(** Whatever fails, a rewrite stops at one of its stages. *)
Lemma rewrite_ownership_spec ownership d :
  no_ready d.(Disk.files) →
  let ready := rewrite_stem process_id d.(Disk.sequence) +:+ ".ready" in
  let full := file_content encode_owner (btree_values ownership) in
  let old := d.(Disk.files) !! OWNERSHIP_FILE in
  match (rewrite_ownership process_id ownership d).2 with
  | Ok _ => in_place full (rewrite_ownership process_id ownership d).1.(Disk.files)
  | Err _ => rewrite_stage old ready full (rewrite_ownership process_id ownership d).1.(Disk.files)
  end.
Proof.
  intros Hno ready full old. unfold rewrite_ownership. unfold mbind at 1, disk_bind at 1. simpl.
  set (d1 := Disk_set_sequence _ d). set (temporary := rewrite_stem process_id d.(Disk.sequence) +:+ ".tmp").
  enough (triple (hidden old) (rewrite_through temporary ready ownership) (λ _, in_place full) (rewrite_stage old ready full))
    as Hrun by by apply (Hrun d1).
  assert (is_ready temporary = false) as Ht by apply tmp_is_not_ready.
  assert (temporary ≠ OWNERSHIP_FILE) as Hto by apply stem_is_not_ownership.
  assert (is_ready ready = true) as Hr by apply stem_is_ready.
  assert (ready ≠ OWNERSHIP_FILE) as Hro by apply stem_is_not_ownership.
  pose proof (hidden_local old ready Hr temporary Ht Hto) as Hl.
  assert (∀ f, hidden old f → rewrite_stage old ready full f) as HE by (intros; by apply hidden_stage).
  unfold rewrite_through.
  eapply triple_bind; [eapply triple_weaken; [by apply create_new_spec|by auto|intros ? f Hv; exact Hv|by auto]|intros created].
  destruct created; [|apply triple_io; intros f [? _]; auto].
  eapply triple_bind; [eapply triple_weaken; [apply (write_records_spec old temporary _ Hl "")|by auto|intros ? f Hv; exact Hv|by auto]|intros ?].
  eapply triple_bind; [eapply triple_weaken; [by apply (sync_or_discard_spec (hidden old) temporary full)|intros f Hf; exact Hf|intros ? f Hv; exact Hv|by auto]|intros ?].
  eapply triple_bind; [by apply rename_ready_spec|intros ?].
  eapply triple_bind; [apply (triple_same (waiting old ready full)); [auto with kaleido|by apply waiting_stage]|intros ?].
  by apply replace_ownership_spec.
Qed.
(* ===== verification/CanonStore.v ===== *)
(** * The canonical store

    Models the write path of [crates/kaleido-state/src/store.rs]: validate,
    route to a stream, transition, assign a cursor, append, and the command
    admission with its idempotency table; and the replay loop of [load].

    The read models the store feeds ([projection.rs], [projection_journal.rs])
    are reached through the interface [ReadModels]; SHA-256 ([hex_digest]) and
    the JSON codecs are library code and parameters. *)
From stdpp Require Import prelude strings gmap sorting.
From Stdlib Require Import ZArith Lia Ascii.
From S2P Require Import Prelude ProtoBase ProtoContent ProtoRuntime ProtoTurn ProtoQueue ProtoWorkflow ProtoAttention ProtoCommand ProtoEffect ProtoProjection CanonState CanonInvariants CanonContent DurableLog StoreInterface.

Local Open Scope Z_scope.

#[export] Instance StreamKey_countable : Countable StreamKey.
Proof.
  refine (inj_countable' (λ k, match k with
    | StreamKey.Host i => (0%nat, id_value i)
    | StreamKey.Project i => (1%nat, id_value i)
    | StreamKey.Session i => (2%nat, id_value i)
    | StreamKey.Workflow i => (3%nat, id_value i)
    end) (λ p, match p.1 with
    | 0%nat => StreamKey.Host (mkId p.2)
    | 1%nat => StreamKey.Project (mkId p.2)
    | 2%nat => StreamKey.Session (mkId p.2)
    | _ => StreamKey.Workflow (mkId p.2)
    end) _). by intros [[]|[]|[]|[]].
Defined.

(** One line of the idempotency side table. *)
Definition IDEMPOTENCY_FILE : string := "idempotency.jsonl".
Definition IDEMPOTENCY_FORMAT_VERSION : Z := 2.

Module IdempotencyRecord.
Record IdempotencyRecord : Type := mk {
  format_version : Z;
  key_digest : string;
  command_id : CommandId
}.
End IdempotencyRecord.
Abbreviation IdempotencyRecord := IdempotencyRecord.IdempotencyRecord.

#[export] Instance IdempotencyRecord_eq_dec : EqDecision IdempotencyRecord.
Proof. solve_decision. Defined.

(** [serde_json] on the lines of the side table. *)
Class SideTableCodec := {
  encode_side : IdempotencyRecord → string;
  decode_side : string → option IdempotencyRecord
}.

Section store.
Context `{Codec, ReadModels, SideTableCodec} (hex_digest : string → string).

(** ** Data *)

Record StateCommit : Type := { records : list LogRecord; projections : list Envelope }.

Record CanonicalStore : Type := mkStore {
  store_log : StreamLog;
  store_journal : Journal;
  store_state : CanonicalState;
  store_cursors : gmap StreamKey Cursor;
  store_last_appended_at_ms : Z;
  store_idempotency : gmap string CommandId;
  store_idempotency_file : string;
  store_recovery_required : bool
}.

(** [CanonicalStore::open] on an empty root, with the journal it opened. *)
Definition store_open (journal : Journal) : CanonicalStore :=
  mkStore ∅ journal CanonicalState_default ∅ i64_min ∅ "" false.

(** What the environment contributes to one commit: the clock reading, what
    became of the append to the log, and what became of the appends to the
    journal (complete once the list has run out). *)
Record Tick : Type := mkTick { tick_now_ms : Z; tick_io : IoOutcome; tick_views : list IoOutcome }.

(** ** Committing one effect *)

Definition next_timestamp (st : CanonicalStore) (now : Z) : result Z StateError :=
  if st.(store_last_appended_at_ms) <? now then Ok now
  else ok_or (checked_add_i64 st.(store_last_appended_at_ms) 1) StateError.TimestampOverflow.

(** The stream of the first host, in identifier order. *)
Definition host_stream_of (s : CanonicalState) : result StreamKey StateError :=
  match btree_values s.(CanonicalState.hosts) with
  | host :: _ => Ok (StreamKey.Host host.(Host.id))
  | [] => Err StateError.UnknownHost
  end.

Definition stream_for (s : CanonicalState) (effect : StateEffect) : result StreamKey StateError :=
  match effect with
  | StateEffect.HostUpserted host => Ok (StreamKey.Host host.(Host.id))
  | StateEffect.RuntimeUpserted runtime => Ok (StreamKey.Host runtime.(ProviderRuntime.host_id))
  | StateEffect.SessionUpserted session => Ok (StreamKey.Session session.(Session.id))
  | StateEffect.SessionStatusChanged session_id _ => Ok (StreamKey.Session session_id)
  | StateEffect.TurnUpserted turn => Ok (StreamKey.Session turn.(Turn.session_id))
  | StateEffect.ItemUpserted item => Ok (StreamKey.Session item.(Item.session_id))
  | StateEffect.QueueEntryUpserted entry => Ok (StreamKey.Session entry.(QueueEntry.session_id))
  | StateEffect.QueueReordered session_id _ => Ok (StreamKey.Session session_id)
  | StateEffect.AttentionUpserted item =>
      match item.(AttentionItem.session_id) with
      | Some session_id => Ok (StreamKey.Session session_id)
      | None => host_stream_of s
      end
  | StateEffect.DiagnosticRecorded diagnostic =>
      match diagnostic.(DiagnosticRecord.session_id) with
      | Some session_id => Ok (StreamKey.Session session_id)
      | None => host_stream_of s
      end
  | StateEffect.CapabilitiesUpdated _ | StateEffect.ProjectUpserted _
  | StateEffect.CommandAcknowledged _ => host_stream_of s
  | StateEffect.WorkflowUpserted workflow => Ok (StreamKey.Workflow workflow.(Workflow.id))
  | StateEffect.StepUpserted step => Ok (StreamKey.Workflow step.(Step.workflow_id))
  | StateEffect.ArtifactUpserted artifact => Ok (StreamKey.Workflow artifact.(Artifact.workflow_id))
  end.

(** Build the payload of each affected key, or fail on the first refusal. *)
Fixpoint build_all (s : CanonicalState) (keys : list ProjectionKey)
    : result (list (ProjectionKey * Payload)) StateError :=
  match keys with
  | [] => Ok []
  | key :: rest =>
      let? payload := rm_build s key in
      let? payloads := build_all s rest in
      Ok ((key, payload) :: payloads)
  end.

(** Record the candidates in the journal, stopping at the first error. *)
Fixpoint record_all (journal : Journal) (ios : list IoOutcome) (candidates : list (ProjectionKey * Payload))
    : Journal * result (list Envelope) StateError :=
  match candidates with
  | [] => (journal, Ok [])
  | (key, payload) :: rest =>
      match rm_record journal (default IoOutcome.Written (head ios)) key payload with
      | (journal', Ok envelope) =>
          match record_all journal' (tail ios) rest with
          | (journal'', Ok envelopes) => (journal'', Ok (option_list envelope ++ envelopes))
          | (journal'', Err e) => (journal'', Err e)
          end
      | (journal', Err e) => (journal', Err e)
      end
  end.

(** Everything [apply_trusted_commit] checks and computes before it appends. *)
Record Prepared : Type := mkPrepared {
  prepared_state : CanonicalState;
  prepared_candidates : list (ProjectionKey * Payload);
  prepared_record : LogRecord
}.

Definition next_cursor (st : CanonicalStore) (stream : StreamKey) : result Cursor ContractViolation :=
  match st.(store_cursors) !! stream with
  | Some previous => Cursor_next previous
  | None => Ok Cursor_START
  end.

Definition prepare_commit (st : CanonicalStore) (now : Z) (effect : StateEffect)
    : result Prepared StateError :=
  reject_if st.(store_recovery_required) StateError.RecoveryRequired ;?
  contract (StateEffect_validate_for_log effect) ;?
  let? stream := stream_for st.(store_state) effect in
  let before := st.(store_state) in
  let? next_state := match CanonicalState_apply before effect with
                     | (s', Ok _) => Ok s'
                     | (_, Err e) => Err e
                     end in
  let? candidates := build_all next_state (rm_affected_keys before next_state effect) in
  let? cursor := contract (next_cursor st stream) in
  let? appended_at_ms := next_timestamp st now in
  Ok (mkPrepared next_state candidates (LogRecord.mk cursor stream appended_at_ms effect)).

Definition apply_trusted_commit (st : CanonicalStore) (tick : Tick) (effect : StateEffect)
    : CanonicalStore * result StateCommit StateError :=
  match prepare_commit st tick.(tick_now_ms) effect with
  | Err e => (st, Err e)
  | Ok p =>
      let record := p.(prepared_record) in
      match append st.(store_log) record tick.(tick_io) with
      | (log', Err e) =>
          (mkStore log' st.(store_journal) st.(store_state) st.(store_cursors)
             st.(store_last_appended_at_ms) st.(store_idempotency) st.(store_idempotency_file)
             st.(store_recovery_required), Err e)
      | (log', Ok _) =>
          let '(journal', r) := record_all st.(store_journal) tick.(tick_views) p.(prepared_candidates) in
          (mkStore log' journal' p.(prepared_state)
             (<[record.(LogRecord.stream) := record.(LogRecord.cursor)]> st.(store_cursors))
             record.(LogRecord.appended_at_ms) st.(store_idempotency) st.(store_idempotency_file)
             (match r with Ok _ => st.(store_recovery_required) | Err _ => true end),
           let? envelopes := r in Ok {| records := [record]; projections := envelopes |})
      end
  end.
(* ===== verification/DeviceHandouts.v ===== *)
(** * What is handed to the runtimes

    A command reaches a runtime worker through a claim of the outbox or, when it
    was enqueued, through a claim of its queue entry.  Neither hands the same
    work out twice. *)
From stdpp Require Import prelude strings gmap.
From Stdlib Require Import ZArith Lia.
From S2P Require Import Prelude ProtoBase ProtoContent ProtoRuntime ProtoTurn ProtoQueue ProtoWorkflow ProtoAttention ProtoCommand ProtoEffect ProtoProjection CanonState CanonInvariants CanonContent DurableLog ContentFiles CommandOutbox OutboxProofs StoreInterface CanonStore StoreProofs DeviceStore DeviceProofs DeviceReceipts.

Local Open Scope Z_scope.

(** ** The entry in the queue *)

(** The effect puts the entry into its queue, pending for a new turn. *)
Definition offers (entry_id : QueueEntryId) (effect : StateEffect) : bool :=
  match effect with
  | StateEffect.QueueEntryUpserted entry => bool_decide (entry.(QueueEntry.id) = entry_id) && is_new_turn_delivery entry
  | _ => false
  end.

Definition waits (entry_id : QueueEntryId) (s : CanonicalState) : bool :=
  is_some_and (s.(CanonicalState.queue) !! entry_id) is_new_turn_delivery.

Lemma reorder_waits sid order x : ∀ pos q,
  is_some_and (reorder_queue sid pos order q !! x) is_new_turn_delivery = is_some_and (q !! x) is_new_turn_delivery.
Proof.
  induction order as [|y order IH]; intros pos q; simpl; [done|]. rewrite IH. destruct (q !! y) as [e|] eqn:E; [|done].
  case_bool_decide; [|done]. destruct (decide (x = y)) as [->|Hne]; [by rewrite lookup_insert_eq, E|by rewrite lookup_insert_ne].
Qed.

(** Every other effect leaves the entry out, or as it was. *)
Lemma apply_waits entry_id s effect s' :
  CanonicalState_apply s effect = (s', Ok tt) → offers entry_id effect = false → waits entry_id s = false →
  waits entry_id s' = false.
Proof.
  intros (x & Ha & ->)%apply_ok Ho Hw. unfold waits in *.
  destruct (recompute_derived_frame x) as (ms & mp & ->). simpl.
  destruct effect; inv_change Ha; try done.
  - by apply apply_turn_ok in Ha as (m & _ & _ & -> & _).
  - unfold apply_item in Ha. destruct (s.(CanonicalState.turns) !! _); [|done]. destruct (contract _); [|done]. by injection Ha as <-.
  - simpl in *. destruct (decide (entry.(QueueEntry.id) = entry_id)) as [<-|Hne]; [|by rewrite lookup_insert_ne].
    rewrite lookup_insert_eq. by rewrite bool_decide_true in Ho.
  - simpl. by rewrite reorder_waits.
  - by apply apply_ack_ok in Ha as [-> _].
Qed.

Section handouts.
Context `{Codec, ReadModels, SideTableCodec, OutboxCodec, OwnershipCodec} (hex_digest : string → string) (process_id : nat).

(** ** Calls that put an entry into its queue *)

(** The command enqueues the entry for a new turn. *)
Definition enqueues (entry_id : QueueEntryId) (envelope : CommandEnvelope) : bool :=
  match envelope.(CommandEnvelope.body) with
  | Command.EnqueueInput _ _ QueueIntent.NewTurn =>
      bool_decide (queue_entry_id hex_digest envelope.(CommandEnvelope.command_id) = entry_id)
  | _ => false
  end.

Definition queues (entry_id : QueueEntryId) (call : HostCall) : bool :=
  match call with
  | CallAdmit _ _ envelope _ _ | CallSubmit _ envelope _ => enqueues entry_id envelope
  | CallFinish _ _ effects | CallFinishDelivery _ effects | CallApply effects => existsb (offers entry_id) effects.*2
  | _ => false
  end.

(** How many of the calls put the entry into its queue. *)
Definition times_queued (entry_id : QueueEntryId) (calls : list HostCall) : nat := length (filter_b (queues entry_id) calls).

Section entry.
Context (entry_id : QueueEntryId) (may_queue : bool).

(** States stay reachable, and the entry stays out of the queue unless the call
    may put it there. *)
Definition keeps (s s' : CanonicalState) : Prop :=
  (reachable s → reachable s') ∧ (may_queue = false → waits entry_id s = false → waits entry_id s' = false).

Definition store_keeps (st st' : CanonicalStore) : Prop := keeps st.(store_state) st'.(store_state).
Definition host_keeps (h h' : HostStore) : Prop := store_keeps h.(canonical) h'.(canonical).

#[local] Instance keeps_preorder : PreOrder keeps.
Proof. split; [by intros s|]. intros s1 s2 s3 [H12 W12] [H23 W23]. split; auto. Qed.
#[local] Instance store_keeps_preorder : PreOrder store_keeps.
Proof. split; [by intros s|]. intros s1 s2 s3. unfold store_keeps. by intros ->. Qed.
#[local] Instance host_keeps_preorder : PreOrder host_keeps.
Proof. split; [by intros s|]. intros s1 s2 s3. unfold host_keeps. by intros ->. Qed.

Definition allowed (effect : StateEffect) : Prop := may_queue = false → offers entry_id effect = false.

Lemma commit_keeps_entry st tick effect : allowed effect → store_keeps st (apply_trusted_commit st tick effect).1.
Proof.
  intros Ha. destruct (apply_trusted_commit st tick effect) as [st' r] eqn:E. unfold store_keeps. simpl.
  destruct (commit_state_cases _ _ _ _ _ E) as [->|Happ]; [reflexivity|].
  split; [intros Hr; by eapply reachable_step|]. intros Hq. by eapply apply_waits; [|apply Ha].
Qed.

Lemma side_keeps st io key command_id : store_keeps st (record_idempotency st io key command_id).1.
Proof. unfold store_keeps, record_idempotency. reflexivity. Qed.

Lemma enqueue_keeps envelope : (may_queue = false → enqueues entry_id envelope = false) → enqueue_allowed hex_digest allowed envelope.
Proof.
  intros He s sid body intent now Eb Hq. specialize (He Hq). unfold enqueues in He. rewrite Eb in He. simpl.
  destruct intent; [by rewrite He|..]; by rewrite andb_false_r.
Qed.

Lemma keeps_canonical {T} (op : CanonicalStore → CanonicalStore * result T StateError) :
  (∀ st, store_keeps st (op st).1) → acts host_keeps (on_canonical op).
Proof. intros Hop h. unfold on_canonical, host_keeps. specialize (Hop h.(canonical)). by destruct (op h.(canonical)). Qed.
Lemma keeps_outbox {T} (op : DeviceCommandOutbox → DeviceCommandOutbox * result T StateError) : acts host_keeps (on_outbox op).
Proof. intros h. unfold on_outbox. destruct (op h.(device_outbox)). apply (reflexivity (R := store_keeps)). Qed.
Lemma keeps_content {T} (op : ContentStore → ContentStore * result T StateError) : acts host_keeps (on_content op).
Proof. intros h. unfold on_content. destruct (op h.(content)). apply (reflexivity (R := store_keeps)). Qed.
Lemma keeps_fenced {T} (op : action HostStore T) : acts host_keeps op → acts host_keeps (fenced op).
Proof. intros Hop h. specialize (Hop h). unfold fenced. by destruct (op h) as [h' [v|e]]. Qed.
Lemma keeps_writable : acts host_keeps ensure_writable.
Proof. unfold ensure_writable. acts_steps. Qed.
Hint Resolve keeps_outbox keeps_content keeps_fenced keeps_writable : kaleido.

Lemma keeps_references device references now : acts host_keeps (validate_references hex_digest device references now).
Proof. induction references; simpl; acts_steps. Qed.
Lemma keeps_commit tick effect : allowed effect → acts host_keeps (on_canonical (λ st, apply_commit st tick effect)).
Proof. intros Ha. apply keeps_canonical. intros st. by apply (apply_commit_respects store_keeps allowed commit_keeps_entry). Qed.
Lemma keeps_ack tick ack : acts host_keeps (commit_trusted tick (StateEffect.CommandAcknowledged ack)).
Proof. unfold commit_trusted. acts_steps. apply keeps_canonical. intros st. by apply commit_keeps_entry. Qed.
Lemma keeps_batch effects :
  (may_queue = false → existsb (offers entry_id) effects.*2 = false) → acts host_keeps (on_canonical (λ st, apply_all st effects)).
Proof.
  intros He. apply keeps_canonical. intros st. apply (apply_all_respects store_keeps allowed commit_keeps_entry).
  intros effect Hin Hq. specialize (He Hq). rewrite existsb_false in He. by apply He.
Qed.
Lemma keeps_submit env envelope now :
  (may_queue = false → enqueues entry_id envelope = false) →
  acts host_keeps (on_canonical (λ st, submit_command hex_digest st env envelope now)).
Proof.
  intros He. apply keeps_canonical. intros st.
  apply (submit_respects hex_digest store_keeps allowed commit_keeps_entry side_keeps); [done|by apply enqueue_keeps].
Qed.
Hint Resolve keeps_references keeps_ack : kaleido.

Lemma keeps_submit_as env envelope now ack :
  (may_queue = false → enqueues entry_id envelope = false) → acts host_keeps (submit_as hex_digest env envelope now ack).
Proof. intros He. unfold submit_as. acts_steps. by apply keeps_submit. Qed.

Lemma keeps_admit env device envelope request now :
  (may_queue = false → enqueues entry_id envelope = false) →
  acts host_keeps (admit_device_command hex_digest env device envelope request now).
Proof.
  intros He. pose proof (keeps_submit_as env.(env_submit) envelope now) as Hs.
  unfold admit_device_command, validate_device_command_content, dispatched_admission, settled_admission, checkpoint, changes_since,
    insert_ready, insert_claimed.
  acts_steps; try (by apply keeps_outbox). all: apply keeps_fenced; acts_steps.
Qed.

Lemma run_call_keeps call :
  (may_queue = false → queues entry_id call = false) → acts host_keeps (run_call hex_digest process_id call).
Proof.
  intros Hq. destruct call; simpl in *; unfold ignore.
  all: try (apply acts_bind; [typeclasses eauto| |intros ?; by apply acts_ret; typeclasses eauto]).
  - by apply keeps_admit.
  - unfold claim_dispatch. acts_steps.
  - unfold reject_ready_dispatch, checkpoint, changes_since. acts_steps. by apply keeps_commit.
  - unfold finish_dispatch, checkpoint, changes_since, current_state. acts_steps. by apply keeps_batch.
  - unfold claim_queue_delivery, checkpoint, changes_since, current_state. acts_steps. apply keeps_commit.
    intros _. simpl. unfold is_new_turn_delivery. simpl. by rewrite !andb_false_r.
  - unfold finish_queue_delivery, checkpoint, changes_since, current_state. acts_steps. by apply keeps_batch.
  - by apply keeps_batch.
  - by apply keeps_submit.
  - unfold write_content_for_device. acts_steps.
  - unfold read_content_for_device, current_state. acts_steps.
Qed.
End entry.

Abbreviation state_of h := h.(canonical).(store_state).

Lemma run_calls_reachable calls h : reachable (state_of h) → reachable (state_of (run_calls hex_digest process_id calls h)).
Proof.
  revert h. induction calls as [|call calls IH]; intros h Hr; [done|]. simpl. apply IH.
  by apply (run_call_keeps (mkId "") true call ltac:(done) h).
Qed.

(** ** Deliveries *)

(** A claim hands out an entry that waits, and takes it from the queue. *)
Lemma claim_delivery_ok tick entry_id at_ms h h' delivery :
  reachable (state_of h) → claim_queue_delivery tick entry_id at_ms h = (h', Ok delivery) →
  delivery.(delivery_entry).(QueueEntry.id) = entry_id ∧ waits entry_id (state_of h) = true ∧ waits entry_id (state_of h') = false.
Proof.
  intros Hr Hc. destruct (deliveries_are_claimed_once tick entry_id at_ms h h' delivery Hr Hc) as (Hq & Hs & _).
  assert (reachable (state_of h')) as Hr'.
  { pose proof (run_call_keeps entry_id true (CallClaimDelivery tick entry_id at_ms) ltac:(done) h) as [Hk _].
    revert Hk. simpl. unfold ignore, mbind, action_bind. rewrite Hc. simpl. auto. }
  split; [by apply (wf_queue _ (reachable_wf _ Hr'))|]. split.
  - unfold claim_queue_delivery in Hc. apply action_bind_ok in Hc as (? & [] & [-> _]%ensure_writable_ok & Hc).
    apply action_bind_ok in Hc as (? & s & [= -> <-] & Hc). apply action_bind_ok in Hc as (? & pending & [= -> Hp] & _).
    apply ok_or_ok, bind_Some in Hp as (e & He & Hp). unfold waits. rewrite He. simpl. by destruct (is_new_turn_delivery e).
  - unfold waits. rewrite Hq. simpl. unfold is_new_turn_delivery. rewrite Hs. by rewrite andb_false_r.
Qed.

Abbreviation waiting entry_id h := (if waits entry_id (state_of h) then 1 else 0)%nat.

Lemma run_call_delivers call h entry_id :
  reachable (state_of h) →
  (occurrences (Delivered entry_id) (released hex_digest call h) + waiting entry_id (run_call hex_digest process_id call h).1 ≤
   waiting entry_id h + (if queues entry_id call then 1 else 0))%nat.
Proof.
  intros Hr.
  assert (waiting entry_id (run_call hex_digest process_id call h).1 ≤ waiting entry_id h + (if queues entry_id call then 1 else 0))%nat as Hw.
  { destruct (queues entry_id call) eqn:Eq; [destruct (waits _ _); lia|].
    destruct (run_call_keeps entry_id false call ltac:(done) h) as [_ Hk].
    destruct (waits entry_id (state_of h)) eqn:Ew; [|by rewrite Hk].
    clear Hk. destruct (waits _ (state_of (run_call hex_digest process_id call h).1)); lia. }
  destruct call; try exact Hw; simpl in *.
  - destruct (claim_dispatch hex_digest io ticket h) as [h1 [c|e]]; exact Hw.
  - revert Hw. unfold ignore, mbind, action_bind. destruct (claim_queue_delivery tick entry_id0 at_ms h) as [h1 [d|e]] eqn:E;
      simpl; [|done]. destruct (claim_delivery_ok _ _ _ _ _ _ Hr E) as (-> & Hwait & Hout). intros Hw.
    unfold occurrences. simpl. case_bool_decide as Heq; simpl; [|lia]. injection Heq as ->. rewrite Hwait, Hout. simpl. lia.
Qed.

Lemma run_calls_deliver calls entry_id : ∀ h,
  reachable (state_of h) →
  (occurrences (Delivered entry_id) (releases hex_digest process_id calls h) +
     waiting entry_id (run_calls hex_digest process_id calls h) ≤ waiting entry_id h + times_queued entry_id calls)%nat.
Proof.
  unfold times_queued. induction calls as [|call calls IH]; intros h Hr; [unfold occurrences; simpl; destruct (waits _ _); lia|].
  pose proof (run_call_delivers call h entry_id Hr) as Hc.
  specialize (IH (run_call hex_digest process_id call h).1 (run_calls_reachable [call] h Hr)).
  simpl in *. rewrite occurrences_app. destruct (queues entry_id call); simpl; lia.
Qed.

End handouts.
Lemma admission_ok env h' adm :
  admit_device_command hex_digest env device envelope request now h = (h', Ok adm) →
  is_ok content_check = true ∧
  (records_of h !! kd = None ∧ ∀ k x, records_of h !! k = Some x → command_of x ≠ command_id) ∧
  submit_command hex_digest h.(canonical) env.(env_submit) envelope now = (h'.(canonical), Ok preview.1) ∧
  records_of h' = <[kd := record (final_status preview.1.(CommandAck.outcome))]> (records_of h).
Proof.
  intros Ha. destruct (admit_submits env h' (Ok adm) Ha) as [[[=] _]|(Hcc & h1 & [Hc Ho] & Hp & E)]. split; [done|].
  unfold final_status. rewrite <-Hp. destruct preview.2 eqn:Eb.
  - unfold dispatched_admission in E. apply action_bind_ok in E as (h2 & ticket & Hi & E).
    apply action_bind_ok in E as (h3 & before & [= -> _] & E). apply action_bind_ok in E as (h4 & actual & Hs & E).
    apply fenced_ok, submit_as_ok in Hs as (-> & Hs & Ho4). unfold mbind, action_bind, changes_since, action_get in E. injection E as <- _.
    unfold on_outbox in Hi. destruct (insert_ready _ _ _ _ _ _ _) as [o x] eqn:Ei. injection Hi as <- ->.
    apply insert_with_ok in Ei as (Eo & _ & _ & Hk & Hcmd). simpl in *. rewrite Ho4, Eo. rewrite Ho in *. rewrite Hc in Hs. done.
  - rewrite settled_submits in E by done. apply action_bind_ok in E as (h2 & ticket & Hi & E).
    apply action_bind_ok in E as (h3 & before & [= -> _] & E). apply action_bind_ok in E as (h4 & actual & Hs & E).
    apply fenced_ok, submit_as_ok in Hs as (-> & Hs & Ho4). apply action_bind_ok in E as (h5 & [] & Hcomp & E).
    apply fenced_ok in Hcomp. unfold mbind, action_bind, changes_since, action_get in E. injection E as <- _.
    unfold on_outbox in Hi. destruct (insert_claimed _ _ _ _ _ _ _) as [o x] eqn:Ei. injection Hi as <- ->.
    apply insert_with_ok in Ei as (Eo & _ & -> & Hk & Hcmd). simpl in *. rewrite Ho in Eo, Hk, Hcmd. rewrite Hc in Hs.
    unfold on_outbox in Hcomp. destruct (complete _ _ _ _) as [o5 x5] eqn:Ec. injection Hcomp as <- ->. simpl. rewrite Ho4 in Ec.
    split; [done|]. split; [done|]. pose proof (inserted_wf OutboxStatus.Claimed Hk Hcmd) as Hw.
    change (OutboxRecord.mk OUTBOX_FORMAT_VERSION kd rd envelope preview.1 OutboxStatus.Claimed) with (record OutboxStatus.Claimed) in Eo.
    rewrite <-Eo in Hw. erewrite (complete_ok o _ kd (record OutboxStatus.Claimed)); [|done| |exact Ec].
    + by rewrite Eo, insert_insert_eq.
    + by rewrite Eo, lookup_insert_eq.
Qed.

=== Instructions to follow ===
The listing above holds a line with "(1%nat, id_value i)" and a line with "store_state : CanonicalState;". Print the stretch from the first through the second, exactly and alone.

=== Solution for this exercise ===
    | StreamKey.Project i => (1%nat, id_value i)
    | StreamKey.Session i => (2%nat, id_value i)
    | StreamKey.Workflow i => (3%nat, id_value i)
    end) (λ p, match p.1 with
    | 0%nat => StreamKey.Host (mkId p.2)
    | 1%nat => StreamKey.Project (mkId p.2)
    | 2%nat => StreamKey.Session (mkId p.2)
    | _ => StreamKey.Workflow (mkId p.2)
    end) _). by intros [[]|[]|[]|[]].
Defined.

(** One line of the idempotency side table. *)
Definition IDEMPOTENCY_FILE : string := "idempotency.jsonl".
Definition IDEMPOTENCY_FORMAT_VERSION : Z := 2.

Module IdempotencyRecord.
Record IdempotencyRecord : Type := mk {
  format_version : Z;
  key_digest : string;
  command_id : CommandId
}.
End IdempotencyRecord.
Abbreviation IdempotencyRecord := IdempotencyRecord.IdempotencyRecord.

#[export] Instance IdempotencyRecord_eq_dec : EqDecision IdempotencyRecord.
Proof. solve_decision. Defined.

(** [serde_json] on the lines of the side table. *)
Class SideTableCodec := {
  encode_side : IdempotencyRecord → string;
  decode_side : string → option IdempotencyRecord
}.

Section store.
Context `{Codec, ReadModels, SideTableCodec} (hex_digest : string → string).

(** ** Data *)

Record StateCommit : Type := { records : list LogRecord; projections : list Envelope }.

Record CanonicalStore : Type := mkStore {
  store_log : StreamLog;
  store_journal : Journal;
  store_state : CanonicalState;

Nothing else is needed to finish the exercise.